4.3. Serological Diagnosis and Volumetric Analysis
The preoperative determination of serum tPSA, fPSA, and [−2]proPSA was performed on the fully automated immunoassay device Access
® (Beckman Coulter, Brea, CA, USA) as described before [
24]. PHI was calculated according to the equation [−2]proPSA/fPSA × √PSA.
All tissue sections were examined under a microscope, and carcinomas were outlined in color. The appraisal of the preparation was performed together with an experienced pathologist (EK).
As
Figure 2 illustrates, carcinomas were surrounded with a hand-drawn line.
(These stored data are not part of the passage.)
Definition dynamic_address_is_valid (virtual_address : Z) : bool :=
  (virtual_address >=? VMM_DYNAMIC_START) && (virtual_address <? VMM_DYNAMIC_END)
  && (virtual_address .& PAGE_OFFSET_MASK == 0).

Definition make_page_flags (flags : Z) : Z :=
  let hardware_flags := PAGE_PRESENT in
  let hardware_flags := if flags .& VMM_WRITABLE != 0 then hardware_flags .| PAGE_WRITABLE
                        else hardware_flags in
  if flags .& VMM_USER != 0 then hardware_flags .| PAGE_USER else hardware_flags.

Definition allocate_dynamic_table (s : vmm) : Z * vmm :=
  match find_range IDENTITY_TABLE_COUNT PAGE_TABLE_COUNT (fun index => negb (table_in_use s).[index]) with
  | Some index =>
      (index, set_tables (clear_table index (page_tables s)) (table_in_use s).[index <- true] s)
  | None => (TABLE_INDEX_NONE, s)
  end.

Definition table_is_empty (table_index : Z) (pt : static_array) : bool :=
  all_range 0 PAGE_TABLE_ENTRIES (fun entry => zget pt (pte_index table_index entry) .& PAGE_PRESENT == 0).

(** The three loops of [vmm_init]. *)
Definition clear_directory (s : vmm) : vmm :=
  for_range 0 PAGE_DIRECTORY_ENTRIES (fun d s =>
    set_directory (zset (page_directory s) d 0)
      (zset (directory_table_indices s) d TABLE_INDEX_NONE) s) s.

Definition clear_pool (s : vmm) : vmm :=
  for_range 0 PAGE_TABLE_COUNT (fun t s =>
    set_tables (clear_table t (page_tables s)) (table_in_use s).[t <- t <? IDENTITY_TABLE_COUNT] s) s.

Definition fill_identity_table (t : Z) (pt : static_array) : static_array :=
  for_range 0 PAGE_TABLE_ENTRIES (fun entry_index pt =>
    let physical_address := u32 (u32 (t * PAGE_TABLE_ENTRIES + entry_index) * VMM_PAGE_SIZE) in
    if physical_address != 0
    then zset pt (pte_index t entry_index) (physical_address .| PAGE_PRESENT .| PAGE_WRITABLE)
    else pt) pt.

Definition map_identity (s : vmm) : vmm :=
  for_range 0 IDENTITY_TABLE_COUNT (fun t s =>
    let s := set_directory
      (zset (page_directory s) t ((table_address t .& PAGE_ADDRESS_MASK) .| PAGE_PRESENT .| PAGE_WRITABLE))
      (zset (directory_table_indices s) t t) s in
    set_tables (fill_identity_table t (page_tables s)) (table_in_use s) s) s.

Definition vmm_init (s : vmm) : bool * vmm :=
  if enabled s then (true, s)
  else
    let s := map_identity (clear_pool (clear_directory s)) in
    let s := paging_enable (paging_load_directory directory_address s) in
    (true, mk_vmm (page_directory s) (page_tables s) (directory_table_indices s) (table_in_use s)
             true (cr3 s) (cr0 s) (tlb s)).

Definition directory_index_of (virtual_address : Z) : Z := Z.shiftr virtual_address 22.
Definition entry_index_of (virtual_address : Z) : Z := Z.shiftr virtual_address 12 .& 0x3FF.

(** The table of a directory entry, allocated when there is none. *)
Definition ensure_table (directory_index : Z) (s : vmm) : Z * vmm :=
  let table_index := zget (directory_table_indices s) directory_index in
  if table_index == TABLE_INDEX_NONE then
    let '(table_index, s) := allocate_dynamic_table s in
    if table_index == TABLE_INDEX_NONE then (TABLE_INDEX_NONE, s)
    else
      (table_index,
       set_directory
         (zset (page_directory s) directory_index
            ((table_address table_index .& PAGE_ADDRESS_MASK) .| PAGE_PRESENT .| PAGE_WRITABLE))
         (zset (directory_table_indices s) directory_index table_index) s)
  else (table_index, s).
(* ===== verification/Multiboot.v ===== *)
(** * Multiboot information (src/kernel/boot/multiboot.c)

    Validation of the boot loader's information block and the walk over its
    memory map, read from byte-addressed memory at the offsets of the packed
    structures.  A visitor is a function on a caller's context; the walk's
    result is the entry count on success.  The loop carries fuel and reports
    [WalkOutOfFuel] when it is used up; the bound the callers use is shown to
    be enough. *)
From S2P Require Import Prelude Memory.

(** ** Data *)

Definition MULTIBOOT_BOOTLOADER_MAGIC : Z := 0x2BADB002.
Definition MULTIBOOT_INFO_MEMORY : Z := Z.shiftl 1 0.
Definition MULTIBOOT_INFO_MEMORY_MAP : Z := Z.shiftl 1 6.
Definition MULTIBOOT_MMAP_MIN_PAYLOAD_SIZE : Z := 20.
Definition sizeof_multiboot_info : Z := 52.
Definition sizeof_uint32 : Z := 4.

Record boot_memory_summary := mk_summary {
  lower_kib : Z;
  upper_kib : Z;
  mmap_entry_count : Z;
}.

Record boot_memory_region := mk_region {
  region_base : Z;
  region_length : Z;
  region_type : Z;
}.

Record boot_owned_ranges := mk_owned {
  info_address : Z;
  info_length : Z;
  mmap_address : Z;
  mmap_length : Z;
}.

Definition load64 (m : static_array) (a : Z) : Z := load32 m a + 4294967296 * load32 m (a + 4).

(** The fields of [struct multiboot_info] at [info]. *)
Definition info_flags (m : static_array) (info : Z) : Z := load32 m info.
Definition info_mem_lower (m : static_array) (info : Z) : Z := load32 m (info + 4).
Definition info_mem_upper (m : static_array) (info : Z) : Z := load32 m (info + 8).
Definition info_mmap_length (m : static_array) (info : Z) : Z := load32 m (info + 44).
Definition info_mmap_addr (m : static_array) (info : Z) : Z := load32 m (info + 48).

(** The fields of [struct multiboot_mmap_entry] at [entry]. *)
Definition entry_size (m : static_array) (entry : Z) : Z := load32 m entry.
Definition entry_base_addr (m : static_array) (entry : Z) : Z := load64 m (entry + 4).
Definition entry_length (m : static_array) (entry : Z) : Z := load64 m (entry + 12).
Definition entry_type (m : static_array) (entry : Z) : Z := load32 m (entry + 20).

(** ** Validation *)

(** The view is the address of the information block it points to. *)
Definition validate_multiboot_info (m : static_array) (magic address : Z) : option Z :=
  if (magic != MULTIBOOT_BOOTLOADER_MAGIC) || (address == 0)
     || (address >? UINT32_MAX - sizeof_multiboot_info) then None
  else
    let info := address in
    let required_flags := MULTIBOOT_INFO_MEMORY .| MULTIBOOT_INFO_MEMORY_MAP in
    if (info_flags m info .& required_flags != required_flags)
       || (info_mmap_addr m info == 0)
       || (info_mmap_length m info == 0)
       || (info_mmap_addr m info >? UINT32_MAX - info_mmap_length m info) then None
    else Some info.

(** ** The walk *)

Inductive walk_result :=
  | WalkOk (entry_count : Z)
  | WalkFailed
  | WalkOutOfFuel.

Section Walk.
Context {C : Type} (m : static_array) (mmap_end : Z).
Context (visitor : option (boot_memory_region -> C -> bool * C)).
The surfaces of the prostate and the surface of the tumor on the H&E sections were identified by means of a gridwork screen (3 mm × 3 mm). The gridwork screen was placed on the slides, and the surfaces were enumerated. The boxes were evaluated as “1”, “0.5”, and “0” when they were covered with clearly more than 50%, approximately with 50%, or clearly less than 50% by tumor, respectively. For each H&E section, the number of boxes for prostate and for cancer were recorded separately. Periprostatic soft tissue and intraprostatic parts of the seminal vesicle were excluded from the evaluation. The volume of the prostate was calculated with the aid of the ellipsis formula (π/6 × height × width × depth). The percentage portion of the carcinoma was calculated as follows: %tumor = (total number of tumor boxes/total number of prostate boxes) × 100. The tumor volume was then calculated with the following formula: tumor volume = (%tumor × prostate volume)/100.
4.4. Statistical Analysis
All statistical analysis was performed with SPSS 22.0 (IBM Corporation; Armonk, NY, USA) and MedCalc 16.8.4 (MedCalc software bvba, Ostend, Belgium). Several tests were performed (Mann–Whitney U-test, Kruskal–Wallis test, Pearson correlation coefficient, logistic regression, and Cox hazard regression). ROC analysis was used for estimating the AUCs. A p-value < 0.05 was considered statistically significant.